[Saved data entries]
(** * Recepten-app: the list normaliser and the SQLite store of [app.py]

    A shallow embedding of the pure helpers ([_split_csv],
    [_dedupe_keep_order], [render_badges_csv], [get_all_likers]) and of the
    database functions ([init_db], [add_recipe], [update_recipe],
    [get_recipes], [delete_recipe], [log_meal], [get_meal_stats],
    [export_table]) together with the button handlers ("Opslaan", "Log
    eetmoment", "Opslaan wijzigingen", "Verwijder recept"); the properties
    the specification states about them, and further properties of the
    code. *)

From Stdlib Require Import ZArith NArith List Ascii String Sorted Permutation Lia.
From stdpp Require Import base decidable gmap sets option lexico sorting list.

Local Open Scope N_scope.

(** ** Python strings

    A Python [str] is a sequence of Unicode code points.  A code point is
    an [N]; the characters the program names are constants below. *)

Abbreviation char := N (only parsing).
Abbreviation str := (list N) (only parsing).

Module PyStr.

(** An ASCII literal as a [str]: every character becomes its code point. *)
Definition py (s : string) : str :=
  (fun a : ascii => N_of_ascii a) <$> list_ascii_of_string s.

Definition comma : char := 44.
Definition space : char := 32.

(** [str.isspace] for one code point: the code points CPython's
    [_PyUnicode_IsWhitespace] accepts, which are the ones [str.strip()]
    removes. *)
Definition isspace (c : char) : bool :=
  ((9 <=? c) && (c <=? 13)) || ((28 <=? c) && (c <=? 32))
  || (c =? 133) || (c =? 160) || (c =? 5760)
  || ((8192 <=? c) && (c <=? 8202))
  || (c =? 8232) || (c =? 8233) || (c =? 8239) || (c =? 8287)
  || (c =? 12288).

(** [str.lstrip()], [str.rstrip()] and [str.strip()] without argument. *)
Fixpoint lstrip (s : str) : str :=
  match s with
  | c :: s' => if isspace c then lstrip s' else s
  | [] => []
  end.

Definition rstrip (s : str) : str := rev (lstrip (rev s)).

Definition strip (s : str) : str := rstrip (lstrip s).

(** [s.split(sep)] for a one-character separator: always at least one
    piece, and [n] separators give [n + 1] pieces. *)
Fixpoint split (sep : char) (s : str) : list str :=
  match s with
  | [] => [[]]
  | c :: s' =>
      if c =? sep then [] :: split sep s'
      else match split sep s' with
           | p :: ps => (c :: p) :: ps
           | [] => [[c]]
           end
  end.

**YOUR GOAL:**
Your answer must be the line containing "(c <=? 8202))" and every line after it through the end of the records above, reproduced exactly and alone.

**YOUR RESPONSE:**
  || ((8192 <=? c) && (c <=? 8202))
  || (c =? 8232) || (c =? 8233) || (c =? 8239) || (c =? 8287)
  || (c =? 12288).

(** [str.lstrip()], [str.rstrip()] and [str.strip()] without argument. *)
Fixpoint lstrip (s : str) : str :=
  match s with
  | c :: s' => if isspace c then lstrip s' else s
  | [] => []
  end.

Definition rstrip (s : str) : str := rev (lstrip (rev s)).

Definition strip (s : str) : str := rstrip (lstrip s).

(** [s.split(sep)] for a one-character separator: always at least one
    piece, and [n] separators give [n + 1] pieces. *)
Fixpoint split (sep : char) (s : str) : list str :=
  match s with
  | [] => [[]]
  | c :: s' =>
      if c =? sep then [] :: split sep s'
      else match split sep s' with
           | p :: ps => (c :: p) :: ps
           | [] => [[c]]
           end
  end.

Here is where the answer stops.